New offensive coordinator Greg Olson (center) is one of several Raiders hires on the coaching staff since last season. (Photo by J. Meric/Getty Images)
As a longtime executive with the Dallas Cowboys, Gil Brandt helped evaluate talent and build an NFL powerhouse.
Now as a senior analyst for NFL.com, it’s Brandt’s job to study the moves of NFL teams and provide his take on where they’re going.
This week, Brandt focused his attention on the Oakland Raiders, and came away with the same conclusion almost everyone else has reached: don’t expect the Raiders to go to the playoffs in 2013. For this coming season, the Raiders will once again be fodder for the rest of the AFC West.
However, Brandt believes the Raiders are headed in the right direction for the long term.
“Over the past month, I’ve talked to people in the Raiders organization, including players, and I’ve been very impressed with the positive attitude I’ve encountered,” he wrote. “Everyone in the NFL, of course, tends to be excited about the future around this time of year, but the Raiders seem to be especially gung-ho.”
Because of several factors, Brandt believes predictions that the Raiders might be awful enough to earn the No. 1 pick in the 2014 draft are wrong. Oakland, he says, should win “about two more games” this coming season, which would put the Raiders at 6-10.
That may not seem like much, but a 6-10 season – with the chance to acquire more talent in the draft and another year of “culture change” and growth under general manager Reggie McKenzie – could build some positive momentum for 2014 and beyond.
For one thing, Brandt believes the Raiders have made a big upgrade in their coaching staff with the hiring of offensive coordinator Greg Olson, offensive line coach Tony Sparano, special teams coach Bobby April and linebackers coach Bob Sanders.
The roster, of course, is littered with question marks.
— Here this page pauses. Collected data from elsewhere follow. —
(** What the requester-stalls policies answer, before the flags are set. *)
Definition stalls_shouldNack (addr : Z) (remote_id : MachineID) (remote_trans : TransactionBit)
    (remote_priority : Z) (sw_remote_priority : bool) : M W bool :=
  let* w := get in
  if isPicPolicy then
    if negb (isTransactionalRequest remote_trans) then ret false
    else lift (chooseWinnerPriority remote_trans remote_priority sw_remote_priority w)
  else if isUnrollingLog w then
    do* massert (negb (lazy_vm params)); ret true
  else if negb (isTransactionalRequest remote_trans) &&
          negb m_policy_nack_non_transactional then
    if negb (lazy_vm params) then
      do* setAbortFlag addr remote_id remote_trans remote_priority false no_flags;
      ret true
    else ret false
  else ret true.

Definition shouldNackRemoteRequest (addr : Z) (remote_id : MachineID) (remote_timestamp : Z)
    (remote_trans : TransactionBit) (remote_priority : Z) (sw_remote_priority remoteWriter : bool)
    : M W bool :=
  let* w := get in
  let* doomed := if isAborting w then ret true else lift (isDoomed w) in
  if doomed then ret false else
  do* massert (addr =? makeLineAddress addr);
  let* stalls := lift isRequesterStallsPolicy in
  let* shouldNack :=
    if stalls then
      stalls_shouldNack addr remote_id remote_trans remote_priority sw_remote_priority
    else if (m_policy =? Policy.committer_wins)%string then panic
    else if isTransactionalRequest remote_trans then
      lift (chooseWinnerPriority remote_trans remote_priority sw_remote_priority w)
    else ret false in
  do* (if negb shouldNack then
         setAbortFlag addr remote_id remote_trans remote_priority sw_remote_priority no_flags
       else notifySendNack addr remote_timestamp remote_id remote_priority sw_remote_priority);
  ret shouldNack.

Definition shouldNackLoad (addr : Z) (remote_id : MachineID) (remote_timestamp : Z)
    (remote_trans : TransactionBit) (remote_priority : Z) (remote_sw_priority : bool)
    : M W bool :=
  let* w := get in
  let* existConflict := lift (checkWriteSignature addr w) in
  if existConflict then
    do* massert (machineIDToMachineType remote_id =? MachineType_L1Cache);
    do* massert (0 <? remote_timestamp);
    shouldNackRemoteRequest addr remote_id remote_timestamp remote_trans remote_priority
      remote_sw_priority false
  else ret false.

(** The adjustment of the requester-stalls policies for stores. *)
Definition stalls_store (addr : Z) (remote_id : MachineID) (remote_timestamp : Z)
    (remote_trans : TransactionBit) (remote_priority : Z)
    (remote_sw_priority local_is_writer shouldNack : bool) : M W bool :=
  if isPicPolicy then ret shouldNack
  else if negb (isTransactionalRequest remote_trans) &&
          negb m_policy_nack_non_transactional then
    if negb (lazy_vm params) && local_is_writer then
      do* setAbortFlag addr remote_id remote_trans remote_priority remote_sw_priority no_flags;
      ret true
    else ret false
  else
    if (m_policy =? Policy.requester_stalls_cda_hybrid)%string && negb local_is_writer then
      let* w := get in
      let* ts := lift (getTimestamp w) in
      let* older := lift (isRemoteOlder ts remote_timestamp remote_id w) in
      ret (negb older)
    else ret true.
(** The abort of a transaction whose stores never left the cache or the
    write buffer. *)
Definition abort_lazy (pkt : Packet) : M W unit :=
  let* w := get in
  do* when (value_checker params)
        (on_vchk (XactValueChecker.restartTransaction (lazy_vm params) (getProcID w)));
  do* (if eager_cd params then abort_eager_lazy else abort_lazy_lazy);
  do* abort_stats pkt;
  do* ConflictManager.restartTransaction;
  do* on_ctl (set! m_htmXid := LONG_MIN);
  let* w := get in
  let* accessed := lift (signed (IsolationManager.getReadSetSize (iso w) +
                                 IsolationManager.getWriteSetSize (iso w))) in
  do* on_st (sample m_htm_accessed_mem_abort accessed 1);
  do* on_iso IsolationManager.releaseIsolation;
  clear_checked.

(** LogTM: the abort is complete if nothing was logged; otherwise the write
    set stays isolated until the handler has unrolled the log. *)
Definition abort_logtm : M W unit :=
  let* w := get in
  let* logsize := lift (EagerVM.getLogNumEntries (evm w)) in
  if logsize =? 0 then
    do* on_iso IsolationManager.releaseIsolation;
    do* clear_checked;
    do* on_evm EagerVM.restartTransaction;
    ConflictManager.restartTransaction
  else
    do* on_iso IsolationManager.releaseReadIsolation;
    do* when (isolation_checker params)
          (on_ichk (XactIsolationChecker.clearReadSet (m_version (ctl w))));
    let* w := get in
    let wsetsize := IsolationManager.getWriteSetSize (iso w) in
    do* unless (wsetsize =? logsize) (massert (wsetsize + 1 =? logsize));
    do* on_ctl (set! m_unrollingLogFlag := true);
    do* on_ctl (set! m_escapeLevel := 1);
    massert (m_transactionLevel (ctl w) =? 1).

(** The checks on a transaction that had reached its commit. *)
Definition abort_at_commit : M W unit :=
  let* w := get in
  if negb (eager_cd params) && m_atCommit (ctl w) then
    let* v := lift shouldValidateTransaction in
    if CommitArbiter.m_validated (arb w).1 then
      do* massert v;
      massert (negb (conflict_resolution params =? Policy.committer_wins)%string)
    else if v then ret tt
    else panic
  else unless config_allowEarlyValueFwd (massert (negb (m_atCommit (ctl w)))).

Definition abort_level : M W unit :=
  let* w := get in
  if negb (m_unrollingLogFlag (ctl w)) then on_ctl (set! m_transactionLevel := 0)
  else
    do* massert (negb (lazy_vm params));
    do* massert (m_transactionLevel (ctl w) =? 1);
    let* n := lift (EagerVM.getLogNumEntries (evm w)) in
    massert (0 <? n).

Definition abort_flag : M W unit :=
  let* w := get in
  if m_abortFlag (ctl w) then
    on_ctl (do* set! m_abortFlag := false;
            do* set! m_abortCause := Undefined;
            set! m_abortAddress := 0)
  else moveTo ABORTING.

Definition abortTransaction (pkt : Packet) : M W unit :=
  let* w := get in
  do* massert (m_transactionLevel (ctl w) =? 1);
  do* massert (m_escapeLevel (ctl w) =? 0);
  do* massert (negb (m_htmXid (ctl w) =? LONG_MIN));
  do* profileHtmFailureFaultCause (req_htmAbortCause pkt);
  do* (if lazy_vm params then abort_lazy pkt else abort_logtm);
  do* abort_at_commit;
  do* abort_level;
  do* abort_flag;
  moveTo ABORT_HANDLER.

(** ** Read and write set *)

Definition isolateTransactionLoad (addr : Z) : M W unit :=
  let* w := get in
  do* (if m_transactionLevel (ctl w) =? 0
       then massert (negb (precise_read_set_tracking params))
       else massert (m_transactionLevel (ctl w) =? 1));
  on_iso (IsolationManager.addToReadSetPerfectFilter (getTransactionLevel w)
            (makeLineAddress addr)).

Definition addToRetiredReadSet (addr : Z) : M W unit :=
  let* w := get in
  do* massert (m_transactionLevel (ctl w) =? 1);
  let physicalAddr := makeLineAddress addr in
  do* on_iso (IsolationManager.addToRetiredReadSet physicalAddr);
  when (isolation_checker params)
    (on_ichk (XactIsolationChecker.addToReadSet curTick (m_version (ctl w)) physicalAddr)).

Definition inRetiredReadSet (addr : Z) (w : W) : res bool :=
  IsolationManager.inRetiredReadSet (makeLineAddress addr) (iso w).

Definition isolateTransactionStore (addr : Z) : M W unit :=
  let* w := get in
  do* massert (0 <? m_transactionLevel (ctl w));
  let physicalAddr := makeLineAddress addr in
  do* on_iso (IsolationManager.addToWriteSetPerfectFilter physicalAddr);
  when (isolation_checker params)
    (on_ichk (XactIsolationChecker.addToWriteSet curTick (m_version (ctl w)) physicalAddr)).

(** ** Evictions *)

(** An own private cache may evict read-set lines if the configuration says
    so. *)
Definition eviction_tolerated (source : MachineID) (w : W) : bool :=
  (machineIDToNodeID source =? getProcID w) &&
  negb (machineIDToMachineType source =? MachineType_L2Cache) &&
  ((allow_read_set_l0_cache_evictions params &&
    (machineIDToMachineType source =? MachineType_L0Cache)) ||
   allow_read_set_l1_cache_evictions params).

Definition replacement_flags (capacity wset dataStale : bool) : AbortFlags :=
  no_flags <| af_capacity := capacity |> <| af_wset := wset |> <| af_dataStale := dataStale |>.

Definition replacement_abort (addr : Z) (source : MachineID) (capacity wset dataStale : bool)
    : M W unit :=
  setAbortFlag addr source NonTrans NC_PRIO_VALUE false
    (replacement_flags capacity wset dataStale).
Nobody knows at this point if Matt Flynn will be an effective starting quarterback, if Darren McFadden can be healthy and productive in the running game, if the defensive line can mount a pass rush or the young, mostly-untested receiving corps will be up to the task.
But Brandt looks at the Raiders as a glass half-full situation, a team that finally is moving forward under smart leadership in head coach Dennis Allen – whom he says is “very detail-oriented” – and McKenzie.
“Oakland doesn’t seem to have quite turned things around just yet,” Brandt writes. “But the Raiders are definitely moving in the right direction.”
It’s a feeling that Allen himself voiced after the conclusion of the Raiders’ recent mandatory, three-day minicamp.
“I know there’s a lot of experts out there that might think differently,” Allen told Steve Corkran of the Bay Area News Group. “But I like this football team.”
With a massive roster turnover, at least, the Oakland franchise has some young talent and new faces. And, says Allen, a new outlook.
“I like their mentality,” Allen said. “And I like the way they work.”